§ Task instructions: In the records below, begin at the line containing "Definition new_busy (now" and end at the line containing "(** A payload of the wasm parser. *)"; quote every line in that span exactly, including both boundary lines, and no others.

* * * *

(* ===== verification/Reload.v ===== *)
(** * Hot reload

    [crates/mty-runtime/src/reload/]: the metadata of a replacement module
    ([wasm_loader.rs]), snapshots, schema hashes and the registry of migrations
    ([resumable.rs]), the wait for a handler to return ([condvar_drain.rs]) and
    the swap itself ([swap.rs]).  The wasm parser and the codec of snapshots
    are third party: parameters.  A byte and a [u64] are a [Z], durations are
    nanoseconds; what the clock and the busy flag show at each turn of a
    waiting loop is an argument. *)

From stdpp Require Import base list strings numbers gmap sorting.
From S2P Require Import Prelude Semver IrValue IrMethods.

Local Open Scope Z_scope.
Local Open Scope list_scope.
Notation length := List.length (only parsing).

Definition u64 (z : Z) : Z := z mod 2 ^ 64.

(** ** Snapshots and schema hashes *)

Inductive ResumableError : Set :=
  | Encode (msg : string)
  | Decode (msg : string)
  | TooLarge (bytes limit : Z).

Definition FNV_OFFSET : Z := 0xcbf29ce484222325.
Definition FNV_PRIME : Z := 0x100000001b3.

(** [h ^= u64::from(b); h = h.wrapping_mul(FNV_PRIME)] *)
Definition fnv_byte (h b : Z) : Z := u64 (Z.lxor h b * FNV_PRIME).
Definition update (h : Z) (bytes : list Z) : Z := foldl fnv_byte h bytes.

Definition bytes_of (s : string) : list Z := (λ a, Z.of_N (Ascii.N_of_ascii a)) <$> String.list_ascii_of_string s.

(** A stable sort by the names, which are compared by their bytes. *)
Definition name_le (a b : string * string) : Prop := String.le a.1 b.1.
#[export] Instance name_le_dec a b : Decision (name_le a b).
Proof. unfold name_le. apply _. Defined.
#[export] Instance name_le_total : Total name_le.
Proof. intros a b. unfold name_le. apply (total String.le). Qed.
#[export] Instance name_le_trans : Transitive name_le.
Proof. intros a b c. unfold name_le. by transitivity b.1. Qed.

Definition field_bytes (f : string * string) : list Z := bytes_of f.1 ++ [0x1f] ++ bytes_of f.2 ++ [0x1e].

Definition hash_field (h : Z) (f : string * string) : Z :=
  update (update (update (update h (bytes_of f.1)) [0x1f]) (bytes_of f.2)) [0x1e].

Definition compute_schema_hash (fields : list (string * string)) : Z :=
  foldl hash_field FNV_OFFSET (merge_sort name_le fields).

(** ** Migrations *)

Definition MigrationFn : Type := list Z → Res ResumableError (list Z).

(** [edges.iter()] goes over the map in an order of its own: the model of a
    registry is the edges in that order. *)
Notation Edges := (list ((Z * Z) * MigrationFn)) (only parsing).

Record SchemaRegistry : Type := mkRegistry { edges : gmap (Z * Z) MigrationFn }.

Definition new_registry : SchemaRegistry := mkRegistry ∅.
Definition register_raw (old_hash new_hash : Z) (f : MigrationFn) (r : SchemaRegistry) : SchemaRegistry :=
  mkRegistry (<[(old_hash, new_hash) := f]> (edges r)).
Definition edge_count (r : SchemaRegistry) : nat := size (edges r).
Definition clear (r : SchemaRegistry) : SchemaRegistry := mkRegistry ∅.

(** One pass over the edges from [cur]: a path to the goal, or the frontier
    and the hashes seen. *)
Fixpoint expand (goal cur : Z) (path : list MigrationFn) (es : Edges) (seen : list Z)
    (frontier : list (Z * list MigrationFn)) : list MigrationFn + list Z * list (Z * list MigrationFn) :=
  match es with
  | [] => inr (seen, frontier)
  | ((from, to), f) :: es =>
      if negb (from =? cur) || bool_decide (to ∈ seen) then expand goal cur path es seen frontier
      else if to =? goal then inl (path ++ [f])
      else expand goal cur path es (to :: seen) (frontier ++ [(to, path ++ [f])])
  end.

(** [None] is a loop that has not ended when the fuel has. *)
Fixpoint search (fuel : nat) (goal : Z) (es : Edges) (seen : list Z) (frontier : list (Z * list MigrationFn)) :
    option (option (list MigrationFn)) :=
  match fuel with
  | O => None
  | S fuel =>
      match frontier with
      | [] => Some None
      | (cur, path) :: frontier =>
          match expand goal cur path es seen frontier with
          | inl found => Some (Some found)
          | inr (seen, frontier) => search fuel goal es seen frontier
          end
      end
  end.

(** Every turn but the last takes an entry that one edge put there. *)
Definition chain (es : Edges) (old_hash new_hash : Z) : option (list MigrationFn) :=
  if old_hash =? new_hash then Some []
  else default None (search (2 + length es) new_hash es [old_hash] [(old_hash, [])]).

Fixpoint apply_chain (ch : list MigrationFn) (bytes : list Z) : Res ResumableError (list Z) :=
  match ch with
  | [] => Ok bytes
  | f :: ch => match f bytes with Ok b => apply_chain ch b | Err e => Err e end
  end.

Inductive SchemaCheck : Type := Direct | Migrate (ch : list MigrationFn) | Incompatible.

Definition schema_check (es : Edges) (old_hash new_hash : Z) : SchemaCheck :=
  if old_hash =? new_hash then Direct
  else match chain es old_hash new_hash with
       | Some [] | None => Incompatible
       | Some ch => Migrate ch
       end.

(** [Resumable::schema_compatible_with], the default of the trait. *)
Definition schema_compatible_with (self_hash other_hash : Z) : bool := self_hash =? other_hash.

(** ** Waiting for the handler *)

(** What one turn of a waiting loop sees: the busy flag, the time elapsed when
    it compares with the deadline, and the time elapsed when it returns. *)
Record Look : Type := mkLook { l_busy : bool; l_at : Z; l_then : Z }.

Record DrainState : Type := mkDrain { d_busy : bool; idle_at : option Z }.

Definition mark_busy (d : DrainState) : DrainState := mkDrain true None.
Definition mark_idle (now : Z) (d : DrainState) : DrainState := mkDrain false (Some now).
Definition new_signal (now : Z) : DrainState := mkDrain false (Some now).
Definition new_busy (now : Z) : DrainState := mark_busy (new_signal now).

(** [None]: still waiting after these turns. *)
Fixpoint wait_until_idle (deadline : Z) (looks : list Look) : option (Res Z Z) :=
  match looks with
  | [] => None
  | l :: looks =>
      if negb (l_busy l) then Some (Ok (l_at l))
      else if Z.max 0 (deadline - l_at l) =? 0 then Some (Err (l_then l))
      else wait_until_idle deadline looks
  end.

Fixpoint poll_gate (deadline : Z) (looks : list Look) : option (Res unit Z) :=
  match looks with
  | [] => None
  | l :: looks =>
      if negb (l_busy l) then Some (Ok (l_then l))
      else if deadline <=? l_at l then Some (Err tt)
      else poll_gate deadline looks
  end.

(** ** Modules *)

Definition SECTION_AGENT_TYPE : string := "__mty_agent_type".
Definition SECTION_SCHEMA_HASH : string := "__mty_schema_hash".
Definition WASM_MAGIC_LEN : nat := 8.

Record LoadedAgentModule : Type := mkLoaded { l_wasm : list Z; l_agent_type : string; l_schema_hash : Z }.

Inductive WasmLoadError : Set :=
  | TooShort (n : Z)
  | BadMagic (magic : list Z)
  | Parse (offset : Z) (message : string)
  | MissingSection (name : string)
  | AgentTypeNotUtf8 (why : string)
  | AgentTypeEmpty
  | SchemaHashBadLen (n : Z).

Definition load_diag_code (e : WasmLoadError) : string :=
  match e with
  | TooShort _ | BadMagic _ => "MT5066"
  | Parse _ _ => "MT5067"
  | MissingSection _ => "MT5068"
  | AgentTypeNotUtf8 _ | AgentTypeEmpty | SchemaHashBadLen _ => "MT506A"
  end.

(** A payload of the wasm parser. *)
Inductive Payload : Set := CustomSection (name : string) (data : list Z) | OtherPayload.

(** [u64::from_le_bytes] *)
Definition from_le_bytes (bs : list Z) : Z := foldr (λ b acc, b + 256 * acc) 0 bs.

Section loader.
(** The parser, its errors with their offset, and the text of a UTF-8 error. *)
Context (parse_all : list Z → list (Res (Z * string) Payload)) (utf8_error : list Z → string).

* * * *

§ Your response:
Definition new_busy (now : Z) : DrainState := mark_busy (new_signal now).

(** [None]: still waiting after these turns. *)
Fixpoint wait_until_idle (deadline : Z) (looks : list Look) : option (Res Z Z) :=
  match looks with
  | [] => None
  | l :: looks =>
      if negb (l_busy l) then Some (Ok (l_at l))
      else if Z.max 0 (deadline - l_at l) =? 0 then Some (Err (l_then l))
      else wait_until_idle deadline looks
  end.

Fixpoint poll_gate (deadline : Z) (looks : list Look) : option (Res unit Z) :=
  match looks with
  | [] => None
  | l :: looks =>
      if negb (l_busy l) then Some (Ok (l_then l))
      else if deadline <=? l_at l then Some (Err tt)
      else poll_gate deadline looks
  end.

(** ** Modules *)

Definition SECTION_AGENT_TYPE : string := "__mty_agent_type".
Definition SECTION_SCHEMA_HASH : string := "__mty_schema_hash".
Definition WASM_MAGIC_LEN : nat := 8.

Record LoadedAgentModule : Type := mkLoaded { l_wasm : list Z; l_agent_type : string; l_schema_hash : Z }.

Inductive WasmLoadError : Set :=
  | TooShort (n : Z)
  | BadMagic (magic : list Z)
  | Parse (offset : Z) (message : string)
  | MissingSection (name : string)
  | AgentTypeNotUtf8 (why : string)
  | AgentTypeEmpty
  | SchemaHashBadLen (n : Z).

Definition load_diag_code (e : WasmLoadError) : string :=
  match e with
  | TooShort _ | BadMagic _ => "MT5066"
  | Parse _ _ => "MT5067"
  | MissingSection _ => "MT5068"
  | AgentTypeNotUtf8 _ | AgentTypeEmpty | SchemaHashBadLen _ => "MT506A"
  end.

(** A payload of the wasm parser. *)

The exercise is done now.